Enki begins to see, with a new flexibility, what they might achieve together. Michael doesn’t see it. He sees Ishtar’s power as a tool to help them hold the Host together and keep Lucifer at bay. Enki sees the possibility of a new epoch.

He takes a train to Berlin and goes straight to the Pergamon Museum, where her gate is kept. It is glorious still, tiled in blue and gold and decorated with the sacred animals of Ishtar, Marduk and Adad. He stands beneath the towering archway and hopes she won’t be annoyed that he calls her away from her home. He’s technically senior to her, but she never was one to bend the knee. Like someone else he knows. No wonder she’d never come to a compromise with Lucifer.

He whispers her name up into the archway. Whispers her many titles, too, to flatter her. Around him, tourists mill, ignoring him as he wishes them to. He feels powerful, stronger than he has in centuries. The feeling fills him with joy. Why did he relinquish this so easily?

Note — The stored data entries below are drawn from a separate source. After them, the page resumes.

(** Every entry of the trace is what the loop body gives for its
    cluster, at a [new_id] that is not below the one the loop started
    with. *)
Lemma name_trace_In (old : option (PyDict.t PySet.t * PySet.t))
      (newClusters : list PySet.t) (idx nid : nat)
      (trace : list (PySet.t * cluster_id)) (c : PySet.t) (id : cluster_id) :
  name_trace old idx nid newClusters = Ok trace -> In (c, id) trace ->
  exists idx' nid_c nid' refs,
    name_cluster old idx' nid_c c = Ok (id, nid', refs) /\ nid <= nid_c.
Proof.
  revert idx nid trace. induction newClusters as [| c0 rest IH]; intros idx nid trace; simpl.
  - intros H. inversion H. intros [].
  - destruct (name_cluster old idx nid c0) as [[[id0 nid'] refs] | e'] eqn:E; simpl;
      [| discriminate].
    destruct (name_trace old (S idx) nid' rest) as [tr |] eqn:E'; simpl; [| discriminate].
    intros H. inversion H; subst. intros [Hin | Hin].
    + inversion Hin; subst. exists idx, nid, nid', refs. split; [exact E | lia].
    + destruct (IH _ _ _ E' Hin) as [i [n [n' [r [Hn Hle]]]]].
      exists i, n, n', r. split; [exact Hn |].
      assert (nid <= nid'); [| lia].
      clear -E. unfold name_cluster in E. destruct old as [[oc names] |].
      * destruct (PySet.len (PySet.inter names c0) =? 0).
        -- destruct c0; [discriminate |]. inversion E. lia.
        -- destruct (scan_old _ _ _); simpl in E; [| discriminate]. inversion E. lia.
      * inversion E. lia.
Qed.

(** [printClusters] with a previous clustering that can be read, in terms
    of the trace of the loop. *)
Lemma printClusters_previous_Ok (fs : filesystem) (G : Graph) (outPrefix f : string)
      (printRef : bool) (oldClusters : PyDict.t PySet.t)
      (clustering : PyDict.t cluster_id) (db : list sample) (file : string * list string) :
  readClusters fs f = Ok oldClusters ->
  printClusters fs G outPrefix (Some f) printRef = Ok (clustering, db, file) ->
  exists trace,
    name_trace (Some (oldClusters, old_names oldClusters)) 0 (length oldClusters)
      (newClusters_of G) = Ok trace /\
    clustering = assign_trace trace [].
Proof.
  intros Hread. unfold printClusters, label_clusters, load_previous.
  rewrite Hread. simpl.
  pose proof (name_clusters_trace (Some (oldClusters, old_names oldClusters))
                (newClusters_of G) 0 (length oldClusters) [] []) as Hloop.
  destruct (name_clusters _ 0 (length oldClusters) (newClusters_of G) [] [])
    as [[d db'] | e]; simpl; [| discriminate].
  destruct (cluster_file d printRef _); simpl; [| discriminate].
  intros H. inversion H; subst. exact Hloop.
Qed.

Lemma printClusters_previous_Raise (fs : filesystem) (G : Graph) (outPrefix f : string)
      (printRef : bool) (oldClusters : PyDict.t PySet.t) (e : exception) :
  readClusters fs f = Ok oldClusters ->
  name_trace (Some (oldClusters, old_names oldClusters)) 0 (length oldClusters)
    (newClusters_of G) = Raise e ->
  printClusters fs G outPrefix (Some f) printRef = Raise e.
Proof.
  intros Hread Htrace. unfold printClusters, label_clusters, load_previous.
  rewrite Hread. simpl.
  pose proof (name_clusters_trace (Some (oldClusters, old_names oldClusters))
                (newClusters_of G) 0 (length oldClusters) [] []) as Hloop.
  destruct (name_clusters _ 0 (length oldClusters) (newClusters_of G) [] [])
    as [[d db'] | e']; simpl.
  - destruct Hloop as [trace [Ht _]]. congruence.
  - congruence.
Qed.

(** The id of a component with previously known members is the result of
    the search, when [printClusters] returns. *)
Lemma printClusters_component_id (fs : filesystem) (G : Graph) (outPrefix f : string)
      (printRef : bool) (oldClusters : PyDict.t PySet.t)
      (clustering : PyDict.t cluster_id) (db : list sample) (file : string * list string)
      (C : PySet.t) :
  readClusters fs f = Ok oldClusters ->
  printClusters fs G outPrefix (Some f) printRef = Ok (clustering, db, file) ->
  In C (newClusters_of G) ->
  exists id idx nid nid' refs,
    name_cluster (Some (oldClusters, old_names oldClusters)) idx nid C
    = Ok (id, nid', refs) /\
    length oldClusters <= nid /\
    forall m, In m C -> PyDict.get m clustering = Some id.
Proof.
  intros Hread Hrun HC.
  destruct (@printClusters_previous_Ok _ _ _ _ _ _ _ _ _ Hread Hrun) as [trace [Ht ->]].
  pose proof (@name_trace_clusters _ _ _ _ _ Ht) as Hmap.
  destruct (newClusters_partition G) as [_ [Hnd _]].
  destruct (@get_assign_trace trace []) as [Hget _]; [now rewrite Hmap |].
  rewrite <- Hmap in HC. apply in_map_iff in HC. destruct HC as [[c id] [Hc Hin]].
  simpl in Hc. subst c.
  destruct (@name_trace_In _ _ _ _ _ _ _ Ht Hin) as [idx [nid [nid' [refs [Hn Hle]]]]].
  exists id, idx, nid, nid', refs. split; [exact Hn |]. split; [exact Hle |].
  intros m Hm. now apply Hget with C.
Qed.

Lemma exact_not_partial (ref_only members : PySet.t) :
  exact_match ref_only members = true -> partial_match ref_only members = false.
Proof.
  intros H. destruct (partial_match ref_only members) eqn:E; [| reflexivity].
  apply partial_not_exact in E. congruence.
Qed.

Lemma meets_nonempty (ref_only members : PySet.t) :
  (0 <? overlap ref_only members) = true -> ref_only <> [].
Proof.
  intros H. apply Nat.ltb_lt in H. pose proof (overlap_le ref_only members) as Hle.
  intros ->. simpl in Hle. lia.
Qed.

Lemma filter_partial_meets (ref_only : PySet.t) (l : PyDict.t PySet.t) :
  Forall (fun kv => exact_match ref_only (snd kv) = false) l ->
  filter (fun kv => partial_match ref_only (snd kv)) l
  = filter (fun kv => 0 <? overlap ref_only (snd kv)) l.
Proof.
  induction 1 as [| kv l Hkv _ IH]; simpl; [reflexivity |].
  rewrite meets_partial_or_exact, Hkv, orb_false_r, IH. reflexivity.
Qed.

Lemma filter_none (A : Type) (p : A -> bool) (l : list A) :
  Forall (fun x => p x = false) l -> filter p l = [].
Proof.
  induction 1 as [| x l Hx _ IH]; simpl; [reflexivity |]. now rewrite Hx.
Qed.

(** The search at the first exact match. *)
Lemma scan_old_first_exact (ref_only : PySet.t) (pre post : PyDict.t PySet.t)
      (name : string) (members : PySet.t) :
  Forall (fun kv => exact_match ref_only (snd kv) = false) pre ->
  exact_match ref_only members = true ->
  scan_old ref_only (pre ++ (name, members) :: post) None
  = match filter (fun kv => partial_match ref_only (snd kv)) pre with
    | [] => Ok (Some name)
    | _ => Raise AssertionError
    end.
Proof.
  intros Hpre Hexact. rewrite scan_old_no_exact by exact Hpre.
  rewrite scan_old_cons, (exact_not_partial _ _ Hexact), Hexact, composite_None.
  now destruct (filter (fun kv => partial_match ref_only (snd kv)) pre).
Qed.

(** C5. At the first previous cluster that matches the reference-known
    members of a component exactly: if a composite id has been begun
    (a partial match stands before it) the assertion fails and
    [printClusters] raises [AssertionError], which is not the [OSError]
    of a failed read; otherwise the search returns the id of that cluster
    as it is, whatever clusters follow, and every member of the
    component gets it. *)
Theorem printClusters_exact_match
        (fs : filesystem) (G : Graph) (f : string) (oldClusters : PyDict.t PySet.t)
        (C : PySet.t) (pre post : PyDict.t PySet.t) (name : string) (members : PySet.t)
        (Hread : readClusters fs f = Ok oldClusters)
        (HC : In C (newClusters_of G))
        (Hsplit : oldClusters = pre ++ (name, members) :: post)
        (Hexact : exact_match (PySet.inter (old_names oldClusters) C) members = true)
        (Hfirst : Forall (fun kv => exact_match (PySet.inter (old_names oldClusters) C)
                                      (snd kv) = false) pre) :
  (Exists (fun kv => partial_match (PySet.inter (old_names oldClusters) C) (snd kv) = true)
          pre ->
   forall outPrefix printRef,
     printClusters fs G outPrefix (Some f) printRef = Raise AssertionError /\
     AssertionError <> OSError) /\
  (Forall (fun kv => partial_match (PySet.inter (old_names oldClusters) C) (snd kv) = false)
          pre ->
   (forall post',
       scan_old (PySet.inter (old_names oldClusters) C) (pre ++ (name, members) :: post') None
       = Ok (Some name)) /\
   forall outPrefix printRef clustering db file,
     printClusters fs G outPrefix (Some f) printRef = Ok (clustering, db, file) ->
     forall m, In m C -> PyDict.get m clustering = Some (IdStr name)).
Proof.
  set (ref_only := PySet.inter (old_names oldClusters) C) in *.
  assert (Hne : ref_only <> []).
  { apply meets_nonempty with members. unfold exact_match in Hexact.
    now apply andb_true_iff in Hexact. }
  split.
  - intros Hpartial outPrefix printRef. split; [| discriminate].
    assert (Hscan : scan_old ref_only oldClusters None = Raise AssertionError).
    { rewrite Hsplit, scan_old_first_exact by assumption.
      destruct (filter (fun kv => partial_match ref_only (snd kv)) pre) eqn:E;
        [| reflexivity].
      exfalso. apply Exists_exists in Hpartial. destruct Hpartial as [kv [Hin Hp]].
      assert (H : In kv (filter (fun kv => partial_match ref_only (snd kv)) pre))
        by (apply filter_In; auto).
      rewrite E in H. exact H. }
    destruct (@name_trace_raises (Some (oldClusters, old_names oldClusters))
                (newClusters_of G) C 0 (length oldClusters) HC) as [e He].
    { intros idx nid. exists AssertionError.
      rewrite name_cluster_seen by exact Hne. fold ref_only. now rewrite Hscan. }
    apply printClusters_previous_Raise with oldClusters; [exact Hread |].
    rewrite He. f_equal. eapply name_trace_error; [| exact He].
    apply newClusters_partition.
  - intros Hnone.
    assert (Hfilter : filter (fun kv => partial_match ref_only (snd kv)) pre = [])
      by (now apply filter_none).
    split.
    + intros post'. rewrite scan_old_first_exact by assumption. now rewrite Hfilter.
    + intros outPrefix printRef clustering db file Hrun m Hm.
      destruct (@printClusters_component_id _ _ _ _ _ _ _ _ _ C Hread Hrun HC)
        as [id [idx [nid [nid' [refs [Hn [_ Hget]]]]]]].
      rewrite (Hget m Hm). f_equal.
      rewrite name_cluster_seen in Hn by exact Hne. fold ref_only in Hn.
      rewrite Hsplit, scan_old_first_exact, Hfilter in Hn by assumption.
      simpl in Hn. congruence.
Qed.
(** ** The detector-recognizer adapter: order, completeness, bad polygons *)

(** X30. The box is computed on doubles. With xs -1.5 and the double next
    below 1, [x] is -1 and the difference of the maximum and [x], which
    is not a double, rounds to 2.0: the width is 2, not the integer part 1
    of the exact difference. When the spread of the coordinates exceeds
    the largest double the difference is infinite and [int] raises
    [OverflowError]; when the minimum is a NaN [int] raises
    [ValueError]. *)
Theorem box_in_double_arithmetic :
  (exists r,
      _ocr_paddle (B := Sample.builtins) Polygons.external "rounded" = Ok [r]
      /\ x r = (-1)%Z /\ width r = 2%Z /\ y r = 5%Z /\ height r = 4%Z)
  /\ _ocr_paddle (B := Sample.builtins) Polygons.external "vast"
     = Raise (Exn OverflowError "cannot convert float infinity to integer")
  /\ _ocr_paddle (B := Sample.builtins) Polygons.external "undefined"
     = Raise (Exn ValueError "cannot convert float NaN to integer").
Proof.
  split; [|split]; [|vm_compute; reflexivity|vm_compute; reflexivity].
  eexists. split; [vm_compute; reflexivity|]. repeat split.
Qed.

Section PaddleMore.
Context {B : Builtins} {Image : Type}.
Variable E : External Image.

(** X9. The rows of the detector-recognizer adapter are the detections
    with text, one row each, in the engine's order. The line number of a
    row is the position of its detection in the engine's list, counting
    the malformed and the empty entries that were skipped; so line
    numbers increase strictly but need not be contiguous. *)
Theorem paddle_line_numbers (image : Image) (ocr : Image -> result paddle_result)
    (res : paddle_result) (rows : list Row) :
  PaddleOCR E = Some ocr -> ocr image = Ok res ->
  _ocr_paddle E image = Ok rows ->
  let kept := filter (kept_line (detected res))
                (seq 0 (List.length (detected res))) in
  map line_number rows = map Z.of_nat kept
  /\ List.length rows = List.length kept
  /\ StronglySorted Z.lt (map line_number rows).
Proof.
  intros Hocr Hres Hrun kept.
  assert (Hnum : map line_number rows = map Z.of_nat kept).
  { unfold _ocr_paddle, get_paddle_ocr in Hrun.
    rewrite Hocr in Hrun. simpl in Hrun. rewrite Hres in Hrun. simpl in Hrun.
    subst kept.
    destruct res as [[|[[|line lines]|] rest]|];
      try (injection Hrun as <-; reflexivity).
    apply (paddle_loop_numbers (line :: lines)) in Hrun; [exact Hrun|].
    intros k. reflexivity. }
  split; [exact Hnum|]. split.
  - rewrite <- (length_map line_number), Hnum. apply length_map.
  - rewrite Hnum. apply StronglySorted_of_nat, StronglySorted_filter,
      StronglySorted_seq.
Qed.





Lemma paddle_loop_app :
  forall (a b : list paddle_line) (i : nat) (results : list Row),
    paddle_loop i (a ++ b) results
    = (results' <- paddle_loop i a results ;;
       paddle_loop (i + List.length a) b results').
Proof.
  induction a as [|line a IH]; intros b i results; simpl.
  - now rewrite Nat.add_0_r.
  - destruct (paddle_step i line results) as [results'|e]; cbn [bind];
      [|reflexivity].
    rewrite IH. replace (S i + List.length a)%nat with (i + S (List.length a))%nat by lia.
    reflexivity.
Qed.

(** X11. A detection with text but an empty polygon is not skipped the way
    a malformed entry is: once the entries before it are processed, the
    adapter raises the [ValueError] of [min] on an empty sequence, and the
    page yields no rows at all. *)
Theorem paddle_empty_polygon (image : Image) (ocr : Image -> result paddle_result)
    (before after : list paddle_line) (text : string) (conf : pyval)
    (rest : list (option (list paddle_line))) (done : list Row) :
  PaddleOCR E = Some ocr ->
  ocr image = Ok (Some (Some (before ++ Detection [] text conf :: after) :: rest)) ->
  paddle_loop 0 before [] = Ok done ->
  text <> "" ->
  _ocr_paddle E image = Raise (Exn ValueError "min() arg is an empty sequence").
Proof.
  intros Hocr Hres Hbefore Htext. unfold _ocr_paddle, get_paddle_ocr.
  rewrite Hocr. cbn [bind]. rewrite Hres. cbn [bind].
  assert (Hloop : paddle_loop 0 (before ++ Detection [] text conf :: after) []
                  = Raise (Exn ValueError "min() arg is an empty sequence")).
  { rewrite paddle_loop_app, Hbefore. cbn [bind]. simpl.
    apply truthy_true in Htext. rewrite Htext. reflexivity. }
  destruct before as [|l before]; simpl app in *; exact Hloop.
Qed.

She appears in a haze to begin with, through a subtle rip in the fabric of reality, but soon she stands solid before him, in a blaze of indigo and gold. Her eight-pointed star hangs at her neck, her lion is tattooed on her shoulder, and she’s adorned with lapis. As dangerously beautiful as she’s always been.

She takes an audible breath when she sees him and steps around him, as if to check he’s real.

“Ishtar,” he says.

“I didn’t think I’d see you again.” It’s been so long and yet, standing beside her, he instantly feels a connection as deep as blood.

“There’s an empty throne in Heaven,” he explains.

She smiles. Her eyes sparkle like the stars in an inky sky. “Well, then. You know what my price is.”

Ishtar drags him to a bar she likes in Berlin. He tries to explain his vision — a new epoch, free of this new tribalism that’s so like the old tribalism. He recalls the optimism in the early days of the digital age. All that potential. But he suspects she’s only half listening as she makes a concerted effort to get him drunk. Drinking with him has amused her ever since she’d tricked him and taken the mes, the original templates for human skills and understanding. He’s never resented her for it. It’s her nature to do such things. And he’s always been fond of her. She’s a difficult person not to admire.

“You want peace and love and bunnies?” she teases, matching him beer for beer and slowly drinking him under the table. “You’re going soft in your old age.”

“Compassion,” he says. “Real communication. They’re trapped in these isolated little bubbles, so damned lonely yet tearing each other apart. Nobody listens. They only scream at each other.”

She nods. “I see that. There’s connection there too, though, a way for people to find community. I know the anger can take over. But for some of them, Enki, it’s because they’ve been abused, marginalised. It’s no fun when you’re forced to live on the outside. You have to play by your own rules, find ways to circumvent a power that seems so overwhelming. And it’s been a long time.” She shakes her head and drains her drink.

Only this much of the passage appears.